И он начинал рассказывать о Хибинах.
Ей-богу, они были поэтами — эти краснолицые, обветренные ловцы душ в рыжих дождевых плащах ! Какие грандиозные картины разворачивали они перед нами! И часто случалось, что тот или другой из нашей сотни не выдерживал и тут же подписывал контракт.
Подвергался, атакам и я.
— А вы, молодой человек, извиняюсь, кто будете? — подсаживался ко мне вербовщик. — Случаем, не теплотехник?

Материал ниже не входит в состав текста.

Definition EvalCase_model : ModelOf EvalCase := {|
  mo_fields := ["name"; "inputs"; "checks"; "tags"];
  mo_dump c := [("name", ty_dump t_str (ca_name c)); ("inputs", ty_dump t_dict (ca_inputs c));
                ("checks", ty_dump (t_list (t_model Check_model)) (ca_checks c));
                ("tags", ty_dump (t_list t_str) (ca_tags c))];
  mo_build o :=
    name ← req t_str "name" o; inputs ← opt_dict "inputs" o;
    checks ← req (t_where (t_list (t_model Check_model)) nonempty) "checks" o;
    tags ← opt (t_list t_str) [] "tags" o;
    Ok {| ca_name := name; ca_inputs := inputs; ca_checks := checks; ca_tags := tags |};
  mo_ok := case_valid |}.

Definition EvalSuite_model : ModelOf EvalSuite := {|
  mo_fields := ["name"; "target"; "description"; "threshold"; "cases"];
  mo_dump s := [("name", ty_dump t_str (su_name s)); ("target", ty_dump t_str (su_target s));
                ("description", ty_dump t_str (su_description s));
                ("threshold", ty_dump t_float (su_threshold s));
                ("cases", ty_dump (t_list (t_model EvalCase_model)) (su_cases s))];
  mo_build o :=
    name ← req t_str "name" o; target ← req t_str "target" o;
    description ← opt t_str "" "description" o;
    threshold ← opt (t_where t_float unit_interval) (fratio 8 10) "threshold" o;
    cases ← req (t_where (t_list (t_model EvalCase_model)) nonempty) "cases" o;
    Ok {| su_name := name; su_target := target; su_description := description;
          su_threshold := threshold; su_cases := cases |};
  mo_ok := suite_valid |}.

Definition validate_suite (y : yaml) : res EvalSuite := build_model EvalSuite_model (json_of y).

Context {Fs : Files}.

Definition load_suite (path : string) : res EvalSuite :=
  if is_file path then
    text ← read_text path;
    raw ← safe_load text;
    validate_suite raw
  else Err (Exn (PyExc "FileNotFoundError") ("eval suite not found: " +:+ path_str path)).
End suites.

(** ** Reports *)

Section reports.
Context {L : Lax}.

(** [report.model_dump()] *)
Definition dump_score (s : ScoreResult) : json := JObj (list_to_map
  [("scorer", JStr (so_scorer s)); ("passed", JBool (so_passed s)); ("score", JFloat (so_score s));
   ("weight", JFloat (so_weight s)); ("detail", JStr (so_detail s))]).

Definition dump_case (c : CaseResult) : json := JObj (list_to_map
  [("name", JStr (cr_name c)); ("passed", JBool (cr_passed c));
   ("weighted_score", JFloat (cr_weighted_score c)); ("scores", JArr (dump_score <$> cr_scores c));
   ("output", JObj (cr_output c)); ("cost_usd", JFloat (cr_cost_usd c));
   ("tokens_input", JInt (cr_tokens_input c)); ("tokens_output", JInt (cr_tokens_output c));
   ("latency_seconds", JFloat (cr_latency_seconds c));
   ("error", ty_dump (t_opt t_str) (cr_error c))]).

Definition dump_report (r : SuiteReport) : json := JObj (list_to_map
  [("suite", JStr (rp_suite r)); ("target", JStr (rp_target r));
   ("threshold", JFloat (rp_threshold r)); ("passed", JBool (rp_passed r));
   ("pass_rate", JFloat (rp_pass_rate r)); ("case_count", JInt (rp_case_count r));
   ("cases", JArr (dump_case <$> rp_cases r)); ("total_cost_usd", JFloat (rp_total_cost_usd r));
   ("total_tokens_input", JInt (rp_total_tokens_input r));
   ("total_tokens_output", JInt (rp_total_tokens_output r))]).
End reports.

(** [orjson.dumps(..., option=OPT_INDENT_2)], which raises on an integer of more than
    64 bits, and [Path(path).write_bytes]. *)
Class Disk (W : Type) := {
  dumps_indented : json -> res string;
  write_bytes : string -> string -> M W exn unit;
}.

Definition report_json {W} `{Disk W} (report : SuiteReport) : res string :=
  dumps_indented (dump_report report).

Definition write_json {W} `{Disk W} (report : SuiteReport) (path : string) : M W exn unit :=
  bytes ← lift (report_json report);
  write_bytes path bytes.

(** ** What loading lets through *)

Section loading.
Context {L : Lax} {Ll : LaxLaws} {Ps : PyStr}.

Lemma lawful_model_config : lawful_model ModelConfig_model.
Proof.
  split; [done|..].
  - intros [] H. unfold ModelConfig_model, mo_ok, model_config_valid in H. cbn in H.
    rewrite !andb_true_iff in H. destruct_and! H. unfold ModelConfig_model. cbn [mo_build mo_dump].
    read_fields. reflexivity.
  - intros o m H. unfold ModelConfig_model, mo_build in H. fields_of H. fields_sound.
    cbn in *. unfold model_config_valid. cbn. rewrite !andb_true_iff. by split_and!.
Qed.

Lemma lawful_check : lawful_model Check_model.
Proof.
  split; [done|..].
  - intros [] H. unfold Check_model, mo_ok, check_valid in H. cbn in H.
    unfold Check_model. cbn [mo_build mo_dump]. unfold opt_dict. read_fields. reflexivity.
  - intros o k H. unfold Check_model, mo_build, opt_dict in H. fields_of H. fields_sound.
    cbn in *. done.
Qed.
#[local] Hint Resolve lawful_check : lawful.

Lemma lawful_case : lawful_model EvalCase_model.
Proof.
  split; [done|..].
  - intros [] H. unfold EvalCase_model, mo_ok, case_valid in H. cbn in H.
    assert (ty_ok (t_where (t_list (t_model Check_model)) nonempty) ca_checks = true) as Hc
      by (cbn; destruct ca_checks; [done|]; by rewrite andb_true_r).
    unfold EvalCase_model. cbn [mo_build mo_dump]. unfold opt_dict. read_fields. reflexivity.
  - intros o c H. unfold EvalCase_model, mo_build, opt_dict in H. fields_of H. fields_sound.
    cbn in *. unfold case_valid. cbn.
    match goal with H : _ && nonempty ?l = true |- _ => destruct l end; [done|].
    by apply andb_prop in Hf1 as [Hc _].
Qed.
#[local] Hint Resolve lawful_case : lawful.

(** The constraints [Evals.suite_valid] states are those loading a suite checks. *)
Lemma suite_valid_unfold s :
  suite_valid s = unit_interval (su_threshold s) &&
    (nonempty (su_cases s) && forallb case_valid (su_cases s)).
Proof.
  unfold suite_valid. rewrite <- andb_assoc. f_equal. f_equal.
  by destruct (su_cases s); [rewrite bool_decide_true|rewrite bool_decide_false].
Qed.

— Нет, я не теплотехник...
— Жаль... Дефицитная квалификация... Ну, ничего! Может, вы механик, монтажник, электрик?
— Нет.
— Или бухгалтер, плановик, счетовод? Дозарезу нужны хорошие бухгалтеры.
— Нет, я не бухгалтер.
— Тогда угадываю — инструктор физкультуры! Я сразу оценил! Знаете, давно ищу хорошего инструктора для нашей площадки... Ну, по рукам?!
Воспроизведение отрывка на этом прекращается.